Bucket Name	Provide the bucket name if the user selects S3 connection.
Path	Provide the path or sub-directories of the bucket name mentioned above to which the data is to be written in case the user has opted for S3 connection.
Schema Name	Select the schema name from the drop-down list in case the RDS connection is selected.
Table Name	Select the table name from the drop-down list in case the RDS connection is selected. Note: Meta data should be in tabular form.
Feed ID	Provide the name of feed ID to be filtered out from metadata.
Remove Duplicate	User has an option to check-mark the checkbox to remove duplicate records.
Include Extra Input Columns	User has an option to check-mark the checkbox to include extra input columns. Note: User can add further configurations by clicking the ADD CONFIGURATION button.

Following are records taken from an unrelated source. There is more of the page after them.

(** An edit that names no section of the article changes nothing: the
    document is the one rendered without it. *)
Theorem edit_for_unknown_heading_is_ignored
  (title : string) (sections : list SectionContent)
  (before after : list ProposedEdit) (e : ProposedEdit)
  (globalFeedback : list string) :
  (forall s, In s sections -> sectionHeading e <> sc_heading s) ->
  applyEditsAndGenerateMarkdown title sections (before ++ e :: after)
    globalFeedback
  = applyEditsAndGenerateMarkdown title sections (before ++ after)
      globalFeedback.
Proof.
  intros Hno. unfold applyEditsAndGenerateMarkdown. cbv zeta.
  rewrite (renderSections_ext (before ++ e :: after) (before ++ after) sections);
    [reflexivity|].
  intros s Hs. change (e :: after) with ([e] ++ after)%list.
  rewrite app_assoc, !editedContent_app. f_equal.
  cbn [fold_left]. apply applyEdit_other_heading. now apply Hno.
Qed.

Lemma edit_for_unknown_heading_witness :
  let s := {| sc_heading := "Intro"; sc_content := "foo bar";
              sc_references := None |} in
  let e := {| sectionHeading := "Outro"; originalText := "foo";
              pe_feedback := EmptyString; newText := "qux"; priority := LOW |} in
  (forall s', In s' [s] -> sectionHeading e <> sc_heading s') /\
  applyEditsAndGenerateMarkdown "T" [s] ([] ++ e :: []) []
  = applyEditsAndGenerateMarkdown "T" [s] ([] ++ []) [].
Proof.
  intros s e.
  assert (H : forall s', In s' [s] -> sectionHeading e <> sc_heading s').
  { intros s' [<-|[]]. vm_compute. discriminate. }
  split; [exact H|].
  exact (@edit_for_unknown_heading_is_ignored "T" [s] [] [] e [] H).
Defined.

(** An edit that names the section, whose [originalText] occurs in the
    body and whose [newText] has no dollar sign, replaces the first
    occurrence and nothing else: what precedes and what follows it,
    later occurrences included, is kept as it is. *)
Theorem edit_replaces_first_occurrence_only
  (heading body : string) (e : ProposedEdit) :
  sectionHeading e = heading ->
  JsString.includes body (originalText e) ->
  JsString.dollarFree (newText e) = true ->
  exists preceding following,
    JsString.firstOccurrence body (originalText e) preceding following /\
    applyEdit heading body e = preceding ++ newText e ++ following.
Proof.
  intros Hh Hin Hd. unfold applyEdit.
  rewrite (proj2 (String.eqb_eq _ _) Hh).
  now apply replace_literal.
Qed.

Lemma edit_replaces_first_occurrence_witness :
  let e := {| sectionHeading := "Intro"; originalText := "ab";
              pe_feedback := EmptyString; newText := "X"; priority := LOW |} in
  (sectionHeading e = "Intro" /\
   JsString.includes "cabab" (originalText e) /\
   JsString.dollarFree (newText e) = true) /\
  exists preceding following,
    JsString.firstOccurrence "cabab" (originalText e) preceding following /\
    applyEdit "Intro" "cabab" e = preceding ++ newText e ++ following.
Proof.
  intros e.
  assert (H1 : sectionHeading e = "Intro") by reflexivity.
  assert (H2 : JsString.includes "cabab" (originalText e))
    by (apply includesb_true; vm_compute; reflexivity).
  assert (H3 : JsString.dollarFree (newText e) = true) by reflexivity.
  split; [repeat split; assumption|].
  exact (@edit_replaces_first_occurrence_only "Intro" "cabab" e H1 H2 H3).
Defined.

(** An edit with an empty [originalText] always matches, at position 0:
    its [newText] (without dollar sign) is put in front of the body. *)
Theorem edit_with_empty_originalText_prepends
  (heading body : string) (e : ProposedEdit) :
  sectionHeading e = heading ->
  originalText e = EmptyString ->
  JsString.dollarFree (newText e) = true ->
  applyEdit heading body e = newText e ++ body.
Proof.
  intros Hh Ho Hd. unfold applyEdit, JsString.replace.
  rewrite (proj2 (String.eqb_eq _ _) Hh), Ho.
  assert (E : JsString.splitAtFirst EmptyString body = Some (EmptyString, body))
    by (destruct body; reflexivity).
  rewrite E, GetSubstitution_dollarFree by assumption. reflexivity.
Qed.

Lemma edit_with_empty_originalText_witness :
  let e := {| sectionHeading := "Intro"; originalText := EmptyString;
              pe_feedback := EmptyString; newText := "New. "; priority := LOW |} in
  (sectionHeading e = "Intro" /\ originalText e = EmptyString /\
   JsString.dollarFree (newText e) = true) /\
  applyEdit "Intro" "Old." e = newText e ++ "Old.".
Proof.
  intros e. split; [repeat split; reflexivity|].
  exact (@edit_with_empty_originalText_prepends "Intro" "Old." e eq_refl eq_refl eq_refl).
Defined.

(** Edits of different sections do not interfere: two neighbours in the
    list of edits that name different headings can change places, and
    the document stays the same. *)
Theorem edits_of_different_sections_commute
  (title : string) (sections : list SectionContent)
  (before after : list ProposedEdit) (e1 e2 : ProposedEdit)
  (globalFeedback : list string) :
  sectionHeading e1 <> sectionHeading e2 ->
  applyEditsAndGenerateMarkdown title sections (before ++ e1 :: e2 :: after)
    globalFeedback
  = applyEditsAndGenerateMarkdown title sections (before ++ e2 :: e1 :: after)
      globalFeedback.
Proof.
  intros Hne. unfold applyEditsAndGenerateMarkdown. cbv zeta.
  rewrite (renderSections_ext (before ++ e1 :: e2 :: after)
             (before ++ e2 :: e1 :: after) sections); [reflexivity|].
  intros s _. rewrite !editedContent_app. cbn [fold_left]. f_equal.
  destruct (String.eqb (sectionHeading e1) (sc_heading s)) eqn:E1.
  - apply String.eqb_eq in E1.
    assert (H2 : sectionHeading e2 <> sc_heading s) by congruence.
    now rewrite !(fun b => @applyEdit_other_heading (sc_heading s) b e2 H2).
  - apply String.eqb_neq in E1.
    now rewrite !(fun b => @applyEdit_other_heading (sc_heading s) b e1 E1).
Qed.

Lemma edits_of_different_sections_witness :
  let s1 := {| sc_heading := "Intro"; sc_content := "foo bar";
               sc_references := None |} in
  let s2 := {| sc_heading := "Body"; sc_content := "foo baz";
               sc_references := None |} in
  let e1 := {| sectionHeading := "Intro"; originalText := "foo";
               pe_feedback := EmptyString; newText := "qux"; priority := LOW |} in
  let e2 := {| sectionHeading := "Body"; originalText := "foo";
               pe_feedback := EmptyString; newText := "quux"; priority := LOW |} in
  sectionHeading e1 <> sectionHeading e2 /\
  applyEditsAndGenerateMarkdown "T" [s1; s2] ([] ++ e1 :: e2 :: []) []
  = applyEditsAndGenerateMarkdown "T" [s1; s2] ([] ++ e2 :: e1 :: []) [].
Proof.
  intros s1 s2 e1 e2.
  assert (H : sectionHeading e1 <> sectionHeading e2)
    by (vm_compute; discriminate).
  split; [exact H|].
  exact (@edits_of_different_sections_commute "T" [s1; s2] [] [] e1 e2 [] H).
Defined.

(** ** The cost of a ledger (utils/calculateUsage.ts) *)

Section MoreCosts.

Local Open Scope Q_scope.


Lemma ledgerSum_roles (f : AgentRole -> AgentUsage -> Q) (usage : Usages) :
  ledgerSum f usage
  == Qsum (map (f OUTLINER) (usagesOf OUTLINER usage))
     + Qsum (map (f CONTENT_STRATEGIST) (usagesOf CONTENT_STRATEGIST usage))
     + Qsum (map (f WRITER) (usagesOf WRITER usage))
     + Qsum (map (f EDITOR) (usagesOf EDITOR usage))
     + Qsum (map (f EDITOR_IN_CHIEF) (usagesOf EDITOR_IN_CHIEF usage)).
Proof.
  unfold ledgerSum, entries, usagesOf, Qsum at 1.
  cbn [map fst snd fold_right]. ring.
Qed.



Ltac role_step :=
  match goal with
  | |- context [selfCost (fold_left (addUsage ?a) ?l ?c ?a)] =>
      rewrite (@addUsages_self a l c)
  | |- context [researcherCost (fold_left (addUsage ?a) ?l ?c ?a)] =>
      rewrite (@addUsages_research a l c)
  | |- context [fold_left (addUsage ?a) ?l ?c ?b] =>
      rewrite (@addUsages_other a b l c) by discriminate
  end.

(** What [calculateUsage] reports for one role: the self usages of the
    role's records at the rates of the role's model, and their nested
    researcher usages at the researcher's rates. *)
Theorem cost_of_one_role (usage : Usages) (role : AgentRole) :
  selfCost (perRole (calculateUsage usage) role)
  == Qsum (map (selfSpend role) (usagesOf role usage)) /\
  researcherCost (perRole (calculateUsage usage) role)
  == Qsum (map nestedSpend (usagesOf role usage)).
Proof.
  unfold calculateUsage, entries. cbn [perRole fold_left].
  destruct role; cbn [usagesOf]; split; repeat role_step; unfold zeroCosts;
    cbn [selfCost researcherCost]; ring.
Qed.

Lemma usagesOf_push (role r : AgentRole) (u : AgentUsage) (us : Usages) :
  usagesOf role (push r u us)
  = if AgentRole_eqb r role then (usagesOf role us ++ [u])%list
    else usagesOf role us.
Proof. destruct role, r; reflexivity. Qed.

Lemma Qsum_snoc {X : Type} (f : X -> Q) (l : list X) (x : X) :
  Qsum (map f (l ++ [x])%list) == Qsum (map f l) + f x.
Proof.
  induction l as [|y l IH]; unfold Qsum in *; cbn [app map fold_right];
    [ring|]. rewrite IH. ring.
Qed.

Lemma ledgerSum_push (f : AgentRole -> AgentUsage -> Q) (r : AgentRole)
  (u : AgentUsage) (us : Usages) :
  ledgerSum f (push r u us) == ledgerSum f us + f r u.
Proof.
  rewrite !ledgerSum_roles, !usagesOf_push.
  destruct r; cbn [AgentRole_eqb]; rewrite Qsum_snoc; ring.
Qed.

(** Appending one record to the ledger raises the agent total by the
    record's self usage at the rates of its role, and the research total
    by its nested usages; nothing else moves. *)
Theorem one_more_record (r : AgentRole) (u : AgentUsage) (us : Usages) :
  total_agentCosts (calculateUsage (push r u us))
  == total_agentCosts (calculateUsage us) + selfSpend r u /\
  total_researchCosts (calculateUsage (push r u us))
  == total_researchCosts (calculateUsage us) + nestedSpend u.
Proof.
  rewrite !total_agentCosts_sum, !total_researchCosts_sum.
  split; apply ledgerSum_push.
Qed.







End MoreCosts.


(** ** The run as a whole (orchestration/index.ts) *)

Lemma pushed_app (role : AgentRole) (a b : list Event) :
  pushed role (a ++ b)%list = (pushed role a ++ pushed role b)%list.
Proof.
  induction a as [|ev a IH]; [reflexivity|].
  destruct ev as [who c reply|r u]; cbn; [assumption|].
  destruct (AgentRole_eqb role r); cbn; now rewrite IH.
Qed.

Lemma answered_app (role : AgentRole) (a b : list Event) :
  answered role (a ++ b)%list = (answered role a ++ answered role b)%list.
Proof.
  induction a as [|ev a IH]; [reflexivity|].
  destruct ev as [who c [o|e]|r u]; cbn; try assumption.
  destruct (AgentRole_eqb role (roleOf c)); cbn; now rewrite IH.
Qed.

Lemma callRoles_app (a b : list Event) :
  callRoles (a ++ b)%list = (callRoles a ++ callRoles b)%list.
Proof.
  induction a as [|ev a IH]; [reflexivity|].
  destruct ev as [who c reply|r u]; cbn; now rewrite IH.
Qed.

Lemma Forall_updateAt {X : Type} (P : X -> Prop) (l : list X) (i : nat) (x : X) :
  Forall P l -> P x -> Forall P (updateAt i x l).
Proof.
  intros H. revert i. induction H as [|y l Hy Hl IH]; intros [|i] Hx; cbn;
    constructor; auto.
Qed.

(** *** What every step of the join keeps *)

Section PoolSteps.

Context {A : Type}.
Variable env : Agents.
Variable Inv : Async A -> Prop.
Variable Keeps : list Event -> Prop.
Hypothesis Keeps_nil : Keeps [].
Hypothesis Keeps_app : forall a b, Keeps a -> Keeps b -> Keeps (a ++ b)%list.
Hypothesis Inv_settle :
  forall t, Inv t -> Inv (fst (settle t)) /\ Keeps (snd (settle t)).
Hypothesis Inv_resume :
  forall who th,
    Inv (prog th) ->
    Inv (prog (fst (resume env who th))) /\ Keeps (snd (resume env who th)).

DQM (Data Quality Management)

DQM stands for Data Quality Management. DQM processor defines the quality rules for data and performs necessary action on the faulty data.

Note: This processor does not work on Mozilla Firefox.

It performs series of validation on individual data field along with actions on functions, in case if applied validation fails. Varieties of validations are available for each Data Type such as Not Null, Contains, and Starts With and Ends With.

DQM processor has seven categories of Validation functions, one for each Data Type.

Data Type

1.Array

Note: Array represents the JSON (not nested) array of primitive types (String, Number, Double and Boolean)

2.String

3.Number

number_validation

4.Decimal

decimal_validation

5.Date

date_validation

6.Boolean

boolean-validation

7.Timestamp

timestamp_validation

8.Opening Braces and Closing Braces

Use these braces for adding or separating two or more expressions.

DQM processor has three Action functions that are triggered when Validation fails:

1.Send To Error –It persists the invalid records in configured error handler target and discard the records for further processing in pipeline. Right click the Send To Error button to open the error handler configuration. When the data validation fails, a json message is sent to the configured error handler target. This json has the key “errorMessage” in the error handler target, that contains the expressions due to which validation fails.

Note: The last Error Log Target configuration saved on Send to Error is where the configuration is saved.

2.Assign Value –It gives option to assign static or dynamic values to any message field.

a.Static Values:

Select any message field and apply validation on it. If the validation criteria is not met, assign static values to that field.

Example:

Let us apply validation on field “id” (id equals to 10).

Click on the Save button for saving the validation criteria.

Whenever the value of the field “id” is equal to “10”, the record will be processed as it is.

If the value of the field “id” is not equal to “10”, static value 100 will be assigned to that id.

Click on the Save button for saving the configuration settings.

Click Next and write the notes. The changes will be reflected in Auto Inspect window

We can see in the above screen wherever id value was not 10, the value got replaced with the static value 100.

b.Dynamic values:

• Dynamic String Values:

• Dynamic Numeric values

Dynamic String Values

Dynamic values can be assigned using @ (the rate operator).

Select any message field and apply validation on it. If the validation criteria is not met, assign dynamic values to that field.

Example:

Let us apply validation on field “id” (id equals to 10).

Wherever the value of the field id is equal to 10, the record will be processed as it is. If this validation criteria is not met, dynamic value should be assigned to that id.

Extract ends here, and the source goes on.